Philadelphia attorney David Rudovsky, whose firm filed the lawsuit on behalf of the ACLU over the city's stop-and-frisk tactics in 2010, said that SEPTA police still need reasonable suspicion to conduct a search. As with a traffic violation, the offense alone is not probable cause for a frisk.

"There's no automatic right to search," Rudovsky said. "My team and I think the only thing the police can do is to conduct a frisk if there is reasonable suspicion that the person is armed and dangerous."

A SEPTA spokesperson said transit police only search a person if there is reasonable suspicion.

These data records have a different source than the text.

(* ===== verification/ForwardNode.v ===== *)
(** * Fan-out of messages: src/common/forward.c, a node of the tree

    A node that receives a message with hosts to forward it to divides them among
    branches ([forward_msg]), starts a thread for each, and waits until there is an
    answer for every host ([forward_wait]); then it frees the [forward_struct] that it
    shares with the threads, and a thread that locks it later faults.  As in [Forward], a
    state has the positions of the threads, and each attempt to send gets an event. *)

From stdpp Require Import relations.
From S2P Require Import Prelude Hostlist HostlistParse HostlistPrint Route Forward.

Local Open Scope Z_scope.
Local Open Scope slurm_scope.

Definition REQUEST_RECONFIGURE : Z := 1003.
Definition REQUEST_SHUTDOWN : Z := 1005.
Definition REQUEST_REBOOT_NODES : Z := 1015.

(** Messages that are not answered. *)
Definition no_return (msg_type : Z) : bool :=
  (msg_type =? REQUEST_SHUTDOWN) || (msg_type =? REQUEST_RECONFIGURE) || (msg_type =? REQUEST_REBOOT_NODES).

(** ** Threads *)

(** A thread has not read its list of hosts yet, is at the head of its loop, or
    starts a thread for each of the [n] hosts that are left ([_forward_msg_internal]). *)
Inductive fthread : Type :=
| FStart (nodelist : cstr)
| FLoop (hl : option hostlist)
| FSpawn (hl : option hostlist) (n : Z).

(** What a step does: the next position, the threads started, the list of answers
    and what was sent. *)
Record foutcome : Type := FOutcome {
  fout_next : option fthread; fout_new : list fthread; fout_ret_list : list ret_data_info; fout_sent : option sent
}.

(** The answer of [tmp] is looked for; on the way the answer without a name is given
    the name of the host that was called. *)
Fixpoint scan_answers (name tmp : cstr) (ret_list : list ret_data_info) : list ret_data_info * bool * bool :=
  match ret_list with
  | [] => ([], false, false)
  | r :: ret_list =>
      let first := bool_decide (node_name r = None) in
      let r := own_name name r in
      if bool_decide (node_name r = Some tmp) then (r :: ret_list, first, true)
      else let '(l, f, found) := scan_answers name tmp ret_list in (r :: l, first || f, found)
  end.

Section thread.
Context (env : cluster_env) (fuel : nat) (fill : Z -> cstr) (g : grid) (msg_type : Z).

(** An answer for each host that is left. *)
Definition answer_all (hl : hostlist) (ret_list : list ret_data_info) : exec (list ret_data_info) :=
  loop (S (Z.to_nat (hostlist_count hl))) (fun '(hl, ret_list) =>
    '(name, hl) ← hostlist_shift env hl;
    match name with
    | Some name => Ret (inl (hl, RetDataInfo (Some name) 0 0 :: ret_list))
    | None => Ret (inr ret_list)
    end) (hl, ret_list).

(** "We shouldn't be here": the hosts without an answer are marked as failed. *)
Definition reconcile (name : cstr) (hl : hostlist) (answers ret_list : list ret_data_info) :
    exec (list ret_data_info * list ret_data_info) :=
  '(k, hl) ← hostlist_iterator_create hl;
  '(answers, ret_list, first) ← loop (S (Z.to_nat (hostlist_count hl))) (fun '(hl, answers, ret_list, first) =>
    '(tmp, hl) ← hostlist_next env hl k;
    match tmp with
    | None => Ret (inr (answers, ret_list, first))
    | Some tmp =>
        let '(answers, f, found) := scan_answers name tmp answers in
        let ret_list := if found then ret_list else mark_as_failed_forward ret_list tmp SLURM_COMMUNICATIONS_CONNECTION_ERROR in
        Ret (inl (hl, answers, ret_list, first || f))
    end) (hl, answers, ret_list, false);
  Ret (answers, if first : bool then ret_list else mark_as_failed_forward ret_list name SLURM_COMMUNICATIONS_CONNECTION_ERROR).

(** The host has failed: go on with the next one, if there is one. *)
Definition failed (name : cstr) (hl : hostlist) (err : Z) (ret_list : list ret_data_info) (s : option sent) : exec foutcome :=
  Ret (FOutcome (if 0 <? hostlist_count hl then Some (FLoop (Some hl)) else None) [] (mark_as_failed_forward ret_list name err) s).

(** The host cannot be reached: the other hosts get a thread each. *)
Definition abandon (name : cstr) (hl : hostlist) (err : Z) (ret_list : list ret_data_info) (s : option sent) : exec foutcome :=
  Ret (FOutcome (if 0 <? hostlist_count hl then Some (FSpawn (Some hl) (hostlist_count hl)) else None) []
         (mark_as_failed_forward ret_list name err) s).

Definition forward_round (e : event) (name : cstr) (hl : hostlist) (ret_list : list ret_data_info) : exec foutcome :=
  match e with
  | NoAddress => failed name hl SLURM_UNKNOWN_FORWARD_ADDR ret_list None
  | NoConnection => abandon name hl SLURM_COMMUNICATIONS_CONNECTION_ERROR ret_list None
  | NotSent err =>
      '(text, _) ← hostlist_ranged_string_xmalloc fill env g hl;
      abandon name hl err ret_list (Some (Sent name (u16 (hostlist_count hl)) text))
  | Received msg =>
      '(text, _) ← hostlist_ranged_string_xmalloc fill env g hl;
      let cnt := u16 (hostlist_count hl) in
      let s := Some (Sent name cnt text) in
      if no_return msg_type then
        ret_list ← answer_all hl (RetDataInfo (Some name) 0 0 :: ret_list);
        Ret (FOutcome None [] ret_list s)
      else
        match slurm_receive_msgs msg with
        | (None, err) => failed name hl err ret_list s
        | (Some answers, err) =>
            let n := Z.of_nat (length answers) in
            if negb (cnt =? 0) && (n <=? 1) then failed name hl err ret_list s
            else
              '(answers, ret_list) ← (if negb (cnt + 1 =? n) then reconcile name hl answers ret_list else Ret (answers, ret_list));
              Ret (FOutcome None [] (reverse (own_name name <$> answers) ++ ret_list) s)
        end
  end.

(** Every way through the loop locks the mutex of the [forward_struct]; [live]: it has
    not been freed.  Before the loop, and in [_forward_msg_internal], only the pointer
    is copied. *)
Definition _forward_thread (live : bool) (e : event) (t : fthread) (ret_list : list ret_data_info) : exec foutcome :=
  match t with
  | FStart nodelist =>
      hl ← hostlist_create env fuel nodelist;
      Ret (FOutcome (Some (FLoop hl)) [] ret_list None)
  | FLoop hl =>
      if negb live then Fault else
      '(name, hl) ← shift_list env hl;
      match name, hl with
      | Some name, Some hl => forward_round e name hl ret_list
      | _, _ => Ret (FOutcome None [] ret_list None)
      end
  | FSpawn hl n =>
      if 0 <? n then
        '(name, hl) ← shift_list env hl;
        Ret (FOutcome (Some (FSpawn hl (n - 1))) [FStart (default [] name)] ret_list None)
      else Ret (FOutcome (Some (FLoop hl)) [] ret_list None)
  end.
End thread.

(** ** The node *)

(** The thread that received the message starts the threads, waits, or is done. *)
Inductive node_pc : Type :=
| NStart (sp_hl : list (option hostlist))
| NWait
| NDone.

(** [n_live]: the [forward_struct] is allocated. *)
Record node : Type := Node { n_main : node_pc; n_threads : list fthread; n_ret_list : list ret_data_info; n_fwd_cnt : Z; n_live : bool }.

(** One round of the loop of [forward_wait]: it waits until there are as many answers as
    hosts, and then frees the [forward_struct]. *)
Definition forward_wait (n : node) : exec (option node) :=
  if negb (n_live n) then Fault else
  if Z.of_nat (length (n_ret_list n)) <? n_fwd_cnt n then Ret None
  else Ret (Some (Node NDone (n_threads n) (n_ret_list n) (n_fwd_cnt n) false)).

Definition node_main_step (env : cluster_env) (fill : Z -> cstr) (g : grid) (n : node) : exec (option node) :=
  match n_main n with
  | NStart (hl :: sp_hl) =>
      match hl with
      | Some hl =>
          '(text, _) ← hostlist_ranged_string_xmalloc fill env g hl;
          Ret (Some (Node (NStart sp_hl) (n_threads n ++ [FStart text]) (n_ret_list n) (n_fwd_cnt n) (n_live n)))
      | None => Fault
      end
  | NStart [] => Ret (Some (Node NWait (n_threads n) (n_ret_list n) (n_fwd_cnt n) (n_live n)))
  | NWait => forward_wait n
  | NDone => Ret None
  end.

(** The node when [forward_msg] has divided the hosts; [cnt] and [nodelist] come with
    the message. *)
Definition forward_msg (env : cluster_env) (fuel : nat) (conf : route_conf) (g_tree_width cnt : Z) (nodelist : cstr) (tree_width : Z) : exec node :=
  hl ← hostlist_create env fuel nodelist;
  match hl with
  | None => Fault
  | Some hl =>
      hl ← hostlist_uniq hl;
      '(sp_hl, hl_count, _) ← route_g_split_hostlist env fuel conf g_tree_width hl tree_width;
      Ret (Node (NStart (take (Z.to_nat hl_count) sp_hl)) [] [] cnt true)
  end.

Section steps.
Context (env : cluster_env) (fuel : nat) (fill : Z -> cstr) (g : grid) (msg_type : Z) (net : sent -> event -> Prop).

Inductive node_step : node -> node -> Prop :=
| nstep_main n n' : node_main_step env fill g n = Ret (Some n') -> node_step n n'
| nstep_thread n i t e o :
    n_threads n !! i = Some t ->
    _forward_thread env fuel fill g msg_type (n_live n) e t (n_ret_list n) = Ret o ->
    match fout_sent o with Some s => net s e | None => e = NoAddress \/ e = NoConnection end ->
    node_step n (Node (n_main n) (respawn i (fout_next o) (fout_new o) (n_threads n))
                   (fout_ret_list o) (n_fwd_cnt n) (n_live n)).
End steps.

The new wave of summary trials has already begun to flood the courts. It is not clear how the authority and the courts plan to fix problems that plagued this system in the past.

In a 2019 memo explaining why it abandoned the summary citation practice, SEPTA acknowledged that fare evaders rarely appeared in court and seldom paid the fines issued by judges — typically around $300. Officers were nonetheless required to take time off to appear in court for each summary trial, resulting in high overtime costs. The whole system, the authority continued, was plagued by the "dysfunction of the prosecutorial process."

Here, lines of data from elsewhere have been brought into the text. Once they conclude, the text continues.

Lemma forward_round_spec e t name hl l ret_list : is_seq hl l -> Forall printable l -> Z.of_nat (length l) < 65536 ->
  whole_answer (Z.of_nat (S (length l))) e -> fweight t (S (length l)) = (5 * length l + 3)%nat ->
  wp (forward_round env fill g msg_type e name hl ret_list) (fun o => exists l', fstep_ok t (name :: l) ret_list (complete env fuel e) o l' []).
Proof using E1 Hcray Hfill.
  intros Hs Hp Hlen Hwh Hw. destruct (sent_text hl l Hs Hp Hlen) as (Ecnt & text & Et & hlt & Ect & Hst). destruct (is_seq_count _ _ Hs) as [Ec _].
  assert (Hloop : forall err s, wp (failed name hl err ret_list s) (fun o => exists l', fstep_ok t (name :: l) ret_list (complete env fuel e) o l' [])).
  { intros err s. apply wp_ret. exists l. apply failed_ok; [done|done|by exists hl|]. simpl. destruct (length l); simpl; lia. }
  assert (Hab : forall err s, wp (abandon name hl err ret_list s) (fun o => exists l', fstep_ok t (name :: l) ret_list (complete env fuel e) o l' [])).
  { intros err s. apply wp_ret. exists l. apply failed_ok; [done|done| |simpl; lia]. split; [by exists hl|done]. }
  assert (Hdone : forall ans s, length ans = S (length l) -> (complete env fuel e (Some s) -> forall x, x ∈ name :: l -> answered (ans ++ ret_list) x) ->
    exists l', fstep_ok t (name :: l) ret_list (complete env fuel e) (FOutcome None [] (ans ++ ret_list) (Some s)) l' []).
  { intros ans s Hl Hn. exists []. split; simpl; try done; try lia; [apply submseteq_nil_l|rewrite length_app; lia|intros x; rewrite answered_app; auto|].
    intros Hc x Hx. right. by apply Hn. }
  destruct e as [| |err|msg]; unfold forward_round; [apply Hloop|apply Hab|rewrite Et; simpl; apply Hab|]. rewrite Et. cbn [mbind exec_bind]. rewrite Ecnt. cbn zeta.
  destruct (no_return msg_type).
  { apply wp_bind. eapply wp_mono; [by apply (answer_all_spec hl l)|]. intros r ->. apply wp_ret. rewrite (app_assoc _ [_] ret_list : _ ++ _ :: ret_list = _).
    apply Hdone; [rewrite length_app, length_reverse, length_fmap; simpl; lia|]. intros _ x Hx. apply answered_app. left. apply answered_app. unfold answered.
    apply elem_of_cons in Hx as [->|Hx]; [right; left|left]. rewrite fmap_reverse, elem_of_reverse, <-list_fmap_compose. by apply list_elem_of_fmap_2. }
  unfold whole_answer in Hwh. destruct (slurm_receive_msgs msg) as [[a|] err] eqn:Er; cbn [fst] in Hwh; [|apply Hloop].
  destruct (receive_own msg a ltac:(by rewrite Er)) as (r & a' & Ea & En). assert (Hpos : (0 < length a)%nat) by (rewrite Ea; simpl; lia).
  destruct (negb (Z.of_nat (length l) =? 0) && (Z.of_nat (length a) <=? 1)) eqn:Ef; [apply Hloop|].
  assert (Hn : length a = S (length l)) by lia. rewrite (proj2 (negb_false_iff _)) by lia. simpl.
  apply Hdone; [by rewrite length_reverse, length_fmap|]. intros Hc x Hx. apply answered_app. left. unfold answered. rewrite fmap_reverse, elem_of_reverse.
  assert (Esend : (slurm_send_addr_recv_msgs (Received msg) name).1 = own_name name <$> a) by (unfold slurm_send_addr_recv_msgs, _send_and_recv_msgs; by rewrite Er).
  apply elem_of_cons in Hx as [->|Hx].
  - rewrite Ea. cbn [fmap list_fmap]. unfold own_name at 1. rewrite En. left.
  - destruct Hst as (rs & R & Ers & _). specialize (Hc ltac:(cbn [sent_cnt sent_to]; rewrite Esend, length_fmap; lia) hlt rs x Ect R ltac:(by rewrite Ers)).
    cbn [sent_to] in Hc. by rewrite Esend in Hc.
Qed.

Judges can issue bench warrants for failure to appear at summary trials, leading to more serious criminal charges and raising questions about an influx of inmates amid an understaffing crisis in city jails. SEPTA said that historically has not happened with fare evasion cases.

Zuggi said SEPTA is coordinating with the courts and plans to use video evidence at trial instead of relying on officer testimony, when possible. A court spokesperson said the courts are prepared to handle the increased caseload. A SEPTA spokesperson could not provide the outcomes for the first wave of cases.

Lee of the ACLU said defendants should know what is at stake if they miss court or are unable to pay their fines.

Public defenders are not provided for people facing summary trials. ACLU Pennsylvania in June sued Pennsylvania Gov. Josh Shapiro over the lack of funding for public defenders statewide, arguing the state was depriving people of their constitutional rights to "effective, free representation."

"Let's say I evade the fare, I forget what day I go to court," Lee said. "Will that debt follow me if I fail to pay? They should have the ability to talk to somebody about what the consequences could be."

©2024 The Philadelphia Inquirer, Distributed by Tribune Content Agency, LLC.